Analytic Bethe ansatz and functional relations related to tensor-like representations of type II Lie superalgebras B(r|s) and D(r|s)

TL;DR

This paper develops an analytic Bethe ansatz for tensor-like representations of certain Lie superalgebras, providing eigenvalue formulas and functional relations for transfer matrices, including a complete set for the B(0|s) case.

Contribution

It introduces new eigenvalue formulas and functional relations for transfer matrices associated with tensor-like representations of type II Lie superalgebras B(r|s) and D(r|s).

Findings

Eigenvalue formulas for transfer matrices in dressed vacuum forms.

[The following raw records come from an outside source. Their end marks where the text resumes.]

(** * NSE announcement monitors: a shallow embedding and its properties

    The development follows the Python sources of the repository:

    - [stock_webhook.py]       class [CompleteNSEMonitor]      (module [Complete])
    - [simple_nse_monitor.py]  class [SimpleNSECurlMonitor]    (module [Simple])
    - [nse_monitor.py]         class [IncrementalNSEMonitor]   (module [Incremental])
    - [nse_downloader.py]      class [NSEDownloader]           (module [Downloader])

    Python [str] values are modelled by [string] (one [ascii] per code
    point, so the model covers code points below 256); dictionaries by
    [gmap string _]; sets by [gset string].  Everything the programs obtain
    from outside (HTTP transfers, child processes, the XML parser, the
    clock) is an input of the model: an environment of oracles indexed by a
    logical time, so that two calls of the same operation may differ. *)

From Stdlib Require Import ZArith Ascii String List Bool Lia.
From Stdlib Require Import Decimal DecimalString.
From stdpp Require Import base gmap strings list.

Local Open Scope Z_scope.
Local Open Scope nat_scope.

(** ** Python string operations *)

Module Py.

Definition code (c : ascii) : nat := nat_of_ascii c.

Definition in_range (lo hi : nat) (c : ascii) : bool :=
  (lo <=? code c) && (code c <=? hi).

(** The regular-expression classes [0-9], [a-z], [A-Z]. *)
Definition is_digit (c : ascii) : bool := in_range 48 57 c.
Definition is_lower (c : ascii) : bool := in_range 97 122 c.
Definition is_upper (c : ascii) : bool := in_range 65 90 c.
Definition is_alnum (c : ascii) : bool := is_lower c || is_upper c || is_digit c.

(** [\s] of a [str] pattern and the characters removed by [str.strip()]:
    the code points below 256 for which [str.isspace] holds. *)
Definition isspace (c : ascii) : bool :=
  in_range 9 13 c || in_range 28 32 c || (code c =? 133) || (code c =? 160).

Definition is_char (x : ascii) (c : ascii) : bool := Ascii.eqb c x.

Definition underscore : ascii := "_"%char.
Definition newline : ascii := "010"%char.

Definition len (s : string) : nat := String.length s.

Fixpoint filter (p : ascii -> bool) (s : string) : string :=
  match s with
  | EmptyString => EmptyString
  | String c r => if p c then String c (filter p r) else filter p r
  end.

Fixpoint forallb (p : ascii -> bool) (s : string) : bool :=
  match s with
  | EmptyString => true
  | String c r => p c && forallb p r
  end.

(** [s.replace(old, new)] for a one-character [old]. *)
Fixpoint replace (old : ascii) (new : string) (s : string) : string :=
  match s with
  | EmptyString => EmptyString
  | String c r =>
      if is_char old c then new +:+ replace old new r
      else String c (replace old new r)
  end.

Fixpoint lstrip_by (p : ascii -> bool) (s : string) : string :=
  match s with
  | EmptyString => EmptyString
  | String c r => if p c then lstrip_by p r else s
  end.

Fixpoint rstrip_by (p : ascii -> bool) (s : string) : string :=
  match s with
  | EmptyString => EmptyString
  | String c r =>
      match rstrip_by p r with
      | EmptyString => if p c then EmptyString else String c EmptyString
      | r' => String c r'
      end
  end.

(** [s.strip()] *)
Definition strip (s : string) : string := rstrip_by isspace (lstrip_by isspace s).

(** [s.startswith(t)] and [s.endswith(t)] *)
Fixpoint startswith (s t : string) : bool :=
  match t, s with
  | EmptyString, _ => true
  | String _ _, EmptyString => false
  | String b t', String a s' => Ascii.eqb a b && startswith s' t'
  end.

(** [s] ends with [t] when one of the tails of [s] is [t]. *)
Fixpoint endswith (s t : string) : bool :=
  String.eqb s t ||
  match s with
  | EmptyString => false
  | String _ r => endswith r t
  end.

(** [t in s] *)
Fixpoint contains (s t : string) : bool :=
  startswith s t ||
  match s with
  | EmptyString => false
  | String _ r => contains r t
  end.

(** [s[:n]] for a non-negative [n]. *)
Fixpoint take (n : nat) (s : string) : string :=
  match n, s with
  | S m, String c r => String c (take m r)
  | _, _ => EmptyString
  end.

Functional relations (T-system) for these transfer matrices.

Complete set of relations for B(0|s)=osp(1|2s) case.

Abstract

An analytic Bethe ansatz is carried out related to tensor-like representations of the type II Lie superalgebras B(r|s)=osp(2r+1|2s) (r > -1, s >0) and D(r|s)=osp(2r|2s) (r >1, s >0). We present eigenvalue formulae of transfer matrices in dressed vacuum forms labeled by Young (super) diagrams. A class of transfer matrix functional relations (T-system) is discussed. In particular for B(0|s)=osp(1|2s)(s >0) case, a complete set of functional relations is proposed by using duality among dressed vacuum forms.